Kuluçka sonunda reaksiyon söndürmek ve santrifüj ile nanostars toplamak için etanol ile tüp doldurun. Son 500 mikrolitre supernatant'ı, peleti rahatsız etmemeye ve nano partikülleri bir mililitre taze etanolde yeniden askıya almaya özen gösterip aspire edin. Daha sonra solüsyonu santrifüj le dört adet mililitrelik etanol yıkamaiçin 1,5 mililitrelik santrifüj tüpüne aktarın, her yıkama arasında yaklaşık bir saniye ultrasonication ile peleti yeniden sulandırın.
Parçacık yüzeylere tiyol tanıtmak için, son yıkamadan sonra bir mililitre de pelet resuspend 85%etanol, 10%3-mercaptoproyl-trimethoxysilane, ve 5% deiyonize su çözeltisi oda sıcaklığında bir-iki saatlik kuluçka için. Kuluçka sonunda, tiyol fonksiyonel nano tanecikleri belirtildiği gibi santrifüj ile yıkayın, yıkamalar arasında ultrasonication tarafından pelet resuspend. Antikor fonksiyonel anti-folat reseptör nanoprobları için 200 mikrogram anti-folat bağlayıcı protein antikorunu, 500 mikrolitre HEPES tamponunda on kat molar molar fazla PEG çapraz bağlayıcısı ile reaksiyona girerler.

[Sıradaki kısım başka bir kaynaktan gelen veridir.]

(** * TinyLLVM: the event-chain runtime and the CoreTiny compiler phases

    A shallow embedding of [src/eventchains.c], [src/tinyllvm_lexer.c],
    [src/tinyllvm_ast.c], [src/tinyllvm_parser.c],
    [src/tinyllvm_typechecker.c], [src/tinyllvm_codegen_c.c] and
    [src/tinyllvm_codegen_ir.c], followed by the properties of the
    specification that were checked against it.

    Conventions of the embedding.
    - A [const char *] argument is a Rocq [string] holding the bytes of the
      buffer in front of its terminating NUL.  The libc functions
      [strlen], [strcmp] and [strdup] stop at the first NUL byte, as in C.
    - [size_t] values are [Z] in the range [0, 2^64); sums and products
      that the C code computes on [size_t] are wrapped with [size_t_wrap].
      Sizes of structures are those of the x86-64 System V ABI, the
      architecture [event_chain_build_info] reports.
    - An array together with its element count (entries of a context,
      events of a chain, tokens of a token list, statements of a block) is
      a list of the live elements; the count is the length of the list.
    - In the event-chain runtime the outcome of every allocation is an
      explicit input ([Allocator], [realloc_ok]).  In the compiler phases
      allocation is taken to succeed.
    - Mutexes are not modelled: every operation runs alone. *)

From Stdlib Require Import ZArith List String Ascii Bool Lia Arith.
From Stdlib Require Import DecimalString.
Import ListNotations.

Local Open Scope string_scope.
Local Open Scope list_scope.
Local Open Scope Z_scope.

(* ------------------------------------------------------------------ *)
(** ** C strings and libc *)

Module CStr.

Definition NUL : ascii := Ascii.zero.

Definition is_nul (c : ascii) : bool := Ascii.eqb c NUL.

30 dakika sonra ek bir santrifüj için yeni bir tüp içine filtre ters tarafından antikor kurtarma, bir santrifüj filtre ile antikor konsantre. Sonra konsantre antikor ile tiyol fonksiyonel nano tanecikleri karıştırın ve oda sıcaklığında en az 30 dakika boyunca karışımı kuluçka. Hedefsiz nanoproblar oluşturmak için dmso'da çözünmüş beş miligram methoksi sonlandırılmış PEG 5000 maleimid ilâ nı, oda sıcaklığında en az 30 dakikalık bir kuluçka için 500 mikrolitre HEPES tamponundaki tiyol-fonksiyonel nano partiküllere ekleyin.

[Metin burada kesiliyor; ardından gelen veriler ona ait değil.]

(** * SkyPortal / TNS integration: handlers and detached retrieval tasks

    A shallow embedding of [skyportal/handlers/api/tns.py] and of the
    [TNSRobot] model of [skyportal/models/tns.py].

    - Python values that travel through request bodies, credential blobs and
      TNS replies are values of [pyval].
    - A function that logs, sleeps, talks to TNS or touches the database
      session is a computation of [M]: the list of events it emits, in order,
      and either a value or the exception it raises.
    - The database session and a robot row are state machines that consume
      those events ([session_step], [robot_step]).
    - What the surrounding system answers (database look-ups, TNS responses,
      the collaborators [get_IAUname], [post_source], ...) is read from an
      environment record; theorems quantify over every environment. *)

From Stdlib Require Import ZArith QArith String Ascii List Bool Lia.
From stdpp Require Import base option list gmap strings.
Import ListNotations.

Set Warnings "-register-all".
Set Default Proof Using "Type".

Local Open Scope Z_scope.
Local Open Scope string_scope.
Local Open Scope list_scope.

(** ** Python values *)

(** JSON-shaped Python values.  A [PDict] keeps insertion order, as Python
    dictionaries do. *)
Inductive pyval : Type :=
| PNone
| PBool (b : bool)
| PInt (z : Z)
| PFloat (q : Q)
| PStr (s : string)
| PList (l : list pyval)
| PDict (d : list (string * pyval)).

Abbreviation dict := (list (string * pyval)).

(** Exceptions, with the message of a [ValueError] kept symbolic. *)
Inductive message : Type :=
| MissingTNSInformation                 (* 'Missing TNS information.' *)
| MissingTNSAPIKey                      (* 'Missing TNS API key.' *)
| NoObjectWithID (obj_id : pyval)       (* 'No object available with ID ..' *)
| NoTNSRobotWithID (robot_id : pyval)   (* 'No TNSRobot available with ID ..' *)
| NoTNSRobotID (robot_id : pyval)       (* 'No TNS robot with ID ..' *)
| NoSpectrumWithID (spectrum_id : pyval)
| NotYetPostedToTNS (obj_id : pyval)    (* '.. not yet posted to TNS.' *)
| NoObjectsSince (start_date : pyval)   (* 'No objects posted to TNS since ..' *)
| RateExceeded                          (* 'TNS request failed: request rate exceeded.' *)
| InvalidIntLiteral (text : string)     (* int() on a malformed string *)
| NotInList (v : pyval)                 (* list.index on an absent element *)
| GroupIdsRequired                      (* 'group_ids is required' *)
| GroupIdsTypeNotUnderstood             (* 'group_ids type not understood' *)
| TnsrobotIDRequired                    (* 'tnsrobotID is required' *)
| ReportersRequired
| ArchivalCommentRequired
| TNSNameMissing                        (* 'TNS name missing... please first post to TNS.' *)
| BotIdMustBeInteger
| BotNameMustBeNonEmptyString
| SourceGroupIdMustBeInteger
| AutoReportGroupIdsMustBeList
| AutoReportGroupIdsMustBeIntegers
| AutoReportersRequired
| ResponseContent (content : string).   (* f'{r.content}' *)

Inductive exn : Type :=
| ValueError (m : message)
| TypeError
| KeyError (key : string)
| IndexError
| AttributeError
| UnboundLocalError (name : string)
| JSONDecodeError
| ParserError                           (* arrow.get on an unreadable date *)
| ExternalError (who : string).         (* raised inside a collaborator or by the transport *)

Inductive result (A : Type) : Type :=
| Ok (a : A)
| Raise (e : exn).
Arguments Ok {A} a.
Arguments Raise {A} e.

(** *** Dictionaries *)

Fixpoint dict_get (k : string) (d : dict) : option pyval :=
  match d with
  | [] => None
  | (k', v) :: d' => if String.eqb k k' then Some v else dict_get k d'
  end.

Definition dict_has (k : string) (d : dict) : bool :=
  match dict_get k d with Some _ => true | None => false end.

(** [d[k] = v]: the entry keeps its place when the key is present and is
    appended otherwise. *)
Fixpoint dict_set (k : string) (v : pyval) (d : dict) : dict :=
  match d with
  | [] => [(k, v)]
  | (k', v') :: d' =>
      if String.eqb k k' then (k', v) :: d' else (k', v') :: dict_set k v d'
  end.

(** [d.get(k, default)] *)
Definition dict_get_default (k : string) (default : pyval) (d : dict) : pyval :=
  match dict_get k d with Some v => v | None => default end.

(** A Python dictionary never holds a key twice. *)
Definition dict_wf (d : dict) : Prop := NoDup (map fst d).

(** *** Truth value, membership, subscripting *)

Definition truthy (v : pyval) : bool :=
  match v with
  | PNone => false
  | PBool b => b
  | PInt z => negb (Z.eqb z 0)
  | PFloat q => negb (Qeq_bool q 0)
  | PStr s => negb (String.eqb s "")
  | PList l => match l with [] => false | _ => true end
  | PDict d => match d with [] => false | _ => true end
  end.

Definition is_str (v : pyval) : bool :=
  match v with PStr _ => true | _ => false end.

Definition is_list (v : pyval) : bool :=
  match v with PList _ => true | _ => false end.

Definition is_none (v : pyval) : bool :=
  match v with PNone => true | _ => false end.

(** [v == s] for a string literal [s]: only a string can be equal to it. *)
Definition eq_str (s : string) (v : pyval) : bool :=
  match v with PStr s' => String.eqb s s' | _ => false end.

(** [v in [None, '']] *)
Definition none_or_empty (v : pyval) : bool := is_none v || eq_str "" v.

Fixpoint prefix_of (p s : string) : bool :=
  match p, s with
  | EmptyString, _ => true
  | String a p', String b s' => Ascii.eqb a b && prefix_of p' s'
  | String _ _, EmptyString => false
  end.

Fixpoint substring_of (p s : string) : bool :=
  prefix_of p s ||
  match s with
  | EmptyString => false
  | String _ s' => substring_of p s'
  end.

(** ['key' in v] *)
Definition py_in (k : string) (v : pyval) : result bool :=
  match v with
  | PDict d => Ok (dict_has k d)
  | PList l => Ok (existsb (eq_str k) l)
  | PStr s => Ok (substring_of k s)
  | _ => Raise TypeError
  end.

(** [v['key']] *)
Definition py_getitem (k : string) (v : pyval) : result pyval :=
  match v with
  | PDict d => match dict_get k d with Some x => Ok x | None => Raise (KeyError k) end
  | _ => Raise TypeError
  end.

(** [v.get('key', {})]: only dictionaries have the method. *)
Definition py_get_or_empty (k : string) (v : pyval) : result pyval :=
  match v with
  | PDict d => Ok (dict_get_default k (PDict []) d)
  | _ => Raise AttributeError
  end.

(** [len(v)] *)
Definition py_len (v : pyval) : result Z :=
  match v with
  | PStr s => Ok (Z.of_nat (String.length s))
  | PList l => Ok (Z.of_nat (length l))
  | PDict d => Ok (Z.of_nat (length d))
  | _ => Raise TypeError
  end.

(** [for x in v]: the elements a loop over [v] visits. *)
Definition py_iter (v : pyval) : result (list pyval) :=
  match v with
  | PList l => Ok l
  | PDict d => Ok (map (fun kv => PStr (fst kv)) d)
  | PStr s => Ok (map (fun c => PStr (String c EmptyString)) (list_ascii_of_string s))
  | _ => Raise TypeError
  end.

(** *** [str.split(',')], [str.strip()] and [int()] *)

Definition comma : ascii := ","%char.

Fixpoint split_comma (s : string) : list string :=
  match s with
  | EmptyString => [EmptyString]
  | String c s' =>
      if Ascii.eqb c comma then EmptyString :: split_comma s'
      else match split_comma s' with
           | [] => [String c EmptyString]
           | x :: xs => String c x :: xs
           end
  end.

(** A character of a string is a code point below 256.  The characters
    [str.strip()] removes among them: tab to carriage return, the four
    separators 28..31, the space, next line (133) and the no-break space
    (160). *)
Definition is_space (c : ascii) : bool :=
  let n := nat_of_ascii c in
  ((9 <=? n) && (n <=? 13) || (28 <=? n) && (n <=? 32) || (n =? 133) || (n =? 160))%nat.

(** The characters [int()] skips around a literal: those of [str.strip()]
    without the separators 28..31, which [int()] rejects. *)
Definition is_int_space (c : ascii) : bool :=
  let n := nat_of_ascii c in
  ((9 <=? n) && (n <=? 13) || (n =? 32) || (n =? 133) || (n =? 160))%nat.

Fixpoint lstrip (cs : list ascii) : list ascii :=
  match cs with
  | c :: cs' => if is_space c then lstrip cs' else cs
  | [] => []
  end.

Definition strip_chars (cs : list ascii) : list ascii :=
  rev (lstrip (rev (lstrip cs))).

Fixpoint int_lstrip (cs : list ascii) : list ascii :=
  match cs with
  | c :: cs' => if is_int_space c then int_lstrip cs' else cs
  | [] => []
  end.

Definition int_strip_chars (cs : list ascii) : list ascii :=
  rev (int_lstrip (rev (int_lstrip cs))).

Definition digit_val (c : ascii) : option Z :=
  let n := nat_of_ascii c in
  if ((48 <=? n) && (n <=? 57))%nat then Some (Z.of_nat n - 48) else None.

(** Digits after the first one, a single underscore allowed between two
    digits. *)
Fixpoint more_digits (cs : list ascii) (acc : Z) : option Z :=
  match cs with
  | [] => Some acc
  | c :: rest =>
      match digit_val c with
      | Some d => more_digits rest (10 * acc + d)
      | None =>
          if Ascii.eqb c "_"%char then
            match rest with
            | c' :: rest' =>
                match digit_val c' with
                | Some d => more_digits rest' (10 * acc + d)
                | None => None
                end
            | [] => None
            end
          else None
      end
  end.

Definition unsigned_literal (cs : list ascii) : option Z :=
  match cs with
  | c :: rest =>
      match digit_val c with
      | Some d => more_digits rest d
      | None => None
      end
  | [] => None
  end.

(** [int(s)] for a string, base ten: blanks around the literal, an optional
    sign, then digits. *)
Definition int_of_string (s : string) : option Z :=
  match int_strip_chars (list_ascii_of_string s) with
  | c :: rest =>
      if Ascii.eqb c "-"%char then option_map Z.opp (unsigned_literal rest)
      else if Ascii.eqb c "+"%char then unsigned_literal rest
      else unsigned_literal (c :: rest)
  | [] => None
  end.

(** Truncation of a rational towards zero, as [int(x)] does for a float. *)
Definition trunc (q : Q) : Z := Z.quot (Qnum q) (Zpos (Qden q)).

(** [int(v)] *)
Definition py_int (v : pyval) : result Z :=
  match v with
  | PInt z => Ok z
  | PBool b => Ok (if b then 1 else 0)
  | PFloat q => Ok (trunc q)
  | PStr s => match int_of_string s with
              | Some z => Ok z
              | None => Raise (ValueError (InvalidIntLiteral s))
              end
  | _ => Raise TypeError
  end.

Example int_plain : int_of_string "42" = Some 42.
Proof. reflexivity. Qed.
Example int_spaces_sign : int_of_string " -1_000 " = Some (-1000).
Proof. reflexivity. Qed.
Example int_empty : int_of_string "" = None.
Proof. reflexivity. Qed.
Example int_letters : int_of_string "a" = None.
Proof. reflexivity. Qed.
Example int_separator :
  int_of_string (String (ascii_of_nat 28) "12") = None /\
  strip_chars (list_ascii_of_string (String (ascii_of_nat 28) "12"))
  = list_ascii_of_string "12".
Proof. split; reflexivity. Qed.
Example split_two : split_comma "1,a" = ["1"; "a"].
Proof. reflexivity. Qed.
Example split_empty : split_comma "" = [""].
Proof. reflexivity. Qed.

(** ** Events and computations *)

(** What the detached tasks write to the log. *)
Inductive logmsg : Type :=
| LogPostingSource (source_id : pyval)
| LogBulkUnable (start_date : pyval) (e : exn)
| LogRateLimited (body : pyval)
| LogCannotReadPhotometry (phot : pyval) (e : exn)
| LogFailedPhotometry (failed total : nat)
| LogCannotReadSpectrum (spectrum : pyval) (e : exn)
| LogRetrieved (obj_id : pyval) (tns_name : string)
| LogFailedRetrieve (obj_id : pyval) (content : string)
| LogUnable (obj_id : pyval) (e : exn).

Nanoprob enjeksiyonu için hem nanoprob tatlar aşağı spin ve 600 picomolar konsantrasyontaze MES tampon pelet resuspend. Nano partikülleri karıştırın ve elde edilen çözeltinin bir mililitresini fare başına 26 kalibrelik bir iğneyle donatılmış bir mililitreşinşiçine yükleyin ve intraperitoneally her farenin karın içine tüm hacmi enjekte. Sonra yavaşça periton boşluğu boyunca nano tanecikleri dağıtmak için karın masaj.
En az 25 dakika sonra bir cerrahi platform üzerine bir ötenazi enjekte hayvanın uzuvları güvenli ve periton ortaya çıkarmak için deri kaldırmak için tırtıklı forceps ve diseksiyonu makas kullanın. Periton eğim. Periton kapaklarını platforma takın ve periton boşluğunun içini en az 60 mililitre PBS ile yıkayın.
Daha sonra platformu dik optik konfigürasyon ve motorlu bir sahne ile Raman spektrofotometreye aktarın ve uygun görüntüleme parametreleri altında karnı görüntüleyin. Bu Raman tarar için odak düzlemi vissera çoğu yüzeyinde olması çok önemlidir. Eğer organlar düzlem dışı ysa, elde edilen sinyal işe yaramaz.
Kalite kontrol amacıyla nano tanecikleri sentez işlemi sırasında iletim elektron mikroskobu, dinamik ışık saçılımı, nanopartikül izleme analizi ve ultraviyole görünür emici spektroskopi gibi çeşitli yöntemler kullanılarak karakterize edilebilir. Raman ölçümleri sentez boyunca nanopartikülher lezzet benzersiz spektrumvarlığını ortaya koymaktadır. Tipik reaksiyon verimleri ve konsantrasyonları yıkama adımları sırasında pipetleme tekniğine bağlıdır.
Raman spektrumları floresan kaldırmak için işlenebilir ve klasik en az kareler uygulamadan önce sinyal gücünü telafi etmek için birim alana normalleştirilmiş. Her nanoprob referans spektrumundaki klasik en küçük kareli skorlar tümörlerin belirli yerlerini tek tek vermese de, nokta-bilge oranlar yaygın mikroskobik yayılımın varlığını ortaya koymaktadır. Bu yordamı çalışırken nano tanecikleri kalitesi kuvvetle nihai sonuçları etkiler gibi sentezin her adımında nano tanecikleri doğrulamak için hatırlamak önemlidir.
Bu teknik, araştırmacıların hayvan modellerinde tümöre bağlı belirteçlerin ve yüksek derecede mikroskobik hassasiyete sahip hasta dokularının saptanması için SERRS nanoprobuklarını kullanma potansiyelini göstermektedir.